Saved entries:
(* ===== verification/AuthTokens.v ===== *)
(** What the tokens of the authentication module are good for: whom an access token stands for,
    which API tokens a guard accepts, how long they live, and who can read the audit log. *)
From S2P Require Import Prelude Json Repository AuthTypes Nonces Wallets JwtAuth ApiTokens AuthController.
From S2P Require Import AuthFacts AuthSafety AuthWallets.

Section Tokens.
Context {DBN DBU DBB DBR DBA DBL : Type} `{!NonceTable DBN, !UserTable DBU, !BindingTable DBB}.
Context `{!RefreshTable DBR, !ApiTable DBA, !LogTable DBL}.
Context `{CLK : Clock, CRY : Crypto, SIG : Signatures, JWT : Jwt, BC : Bcrypt, CFG : AuthConfig}.
Local Abbreviation W := (AuthWorld DBN DBU DBB DBR DBA DBL).
Implicit Types (w : W).

(** ** Access tokens *)

Lemma findUser_row pk w b u : tables_ok w → b ∈ rows (bindings w) → wb_publicKey b = pk →
  lookup_row (wb_userId b) (users w) = Some u → findUserByWallet pk w = Some u.
Proof.
  intros (_&(Hub&_)&_) Hb Hpk Hu. unfold findUserByWallet, findBinding, findOne_where.
  destruct (array_find _ _) as [b'|] eqn:Hf.
  - apply array_find_Some in Hf as [Hb' Hpk']. by rewrite (Hub b' b) by congruence.
  - by destruct (array_find_None _ _ b Hf Hb).
Qed.

Lemma findUser_Some pk w u : findUserByWallet pk w = Some u →
  ∃ b, b ∈ rows (bindings w) ∧ wb_publicKey b = pk ∧ lookup_row (wb_userId b) (users w) = Some u.
Proof.
  unfold findUserByWallet, findBinding, findOne_where. destruct (array_find _ _) as [b|] eqn:Hf; [|done].
  apply array_find_Some in Hf as [Hb Hpk]. intros Hu. by exists b.
Qed.

Lemma lookup_user_id id (db : DBU) u : lookup_row id db = Some u → us_id u = id.
Proof. intros H. apply lookup_row_id in H. by rewrite user_row_id in H. Qed.

(** The user of a login: the owner of the wallet, or a new active user. *)
Lemma loginUser_spec pk w u w' : tables_ok w →
  (found ← gets (findUserByWallet pk); loginUser pk found : eff W User) w = (Return u, w') →
  ∃ u', lookup_row (us_id u) (users w') = Some u' ∧ findUserByWallet pk w' = Some u' ∧
    match findUserByWallet pk w with
    | Some u0 => u' = u0 ∧ w' = w
    | None => us_isActive u' = true ∧ lookup_row (us_id u) (users w) = None
    end.
Proof.
  intros Hok. rewrite bind_gets. destruct (findUserByWallet pk w) as [u0|] eqn:Hf; cbn [loginUser].
  { intros [= <- <-]. destruct (findUser_Some _ _ _ Hf) as (b & _ & _ & Hu). exists u0.
    by rewrite (lookup_user_id _ _ _ Hu) in *. }
  destruct (createUser_run pk w) as (u1 & w1 & b & Hrun & Ha & Hnew & (t & Hu) & _ & Hpk & Hbu & _ & Hrows);
    [done|by apply findUserByWallet_None|].
  rewrite (bind_run _ _ _ _ _ Hrun). intros [= <- <-]. exists (set_us_updatedAt t u1). split; [done|]. split; [|done].
  pose proof (moves_createUser pk w) as Hl. rewrite Hrun in Hl. apply (findUser_row pk w1 b).
  - by apply (later_ok _ _ Hl).
  - apply Hrows. by left.
  - done.
  - by rewrite Hbu.
Qed.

YOUR TASK →
Copy task for the entries above: every line with the string "users".

EXERCISE RESPONSE →
  lookup_row (wb_userId b) (users w) = Some u → findUserByWallet pk w = Some u.
  ∃ b, b ∈ rows (bindings w) ∧ wb_publicKey b = pk ∧ lookup_row (wb_userId b) (users w) = Some u.
  ∃ u', lookup_row (us_id u) (users w') = Some u' ∧ findUserByWallet pk w' = Some u' ∧
    | None => us_isActive u' = true ∧ lookup_row (us_id u) (users w) = None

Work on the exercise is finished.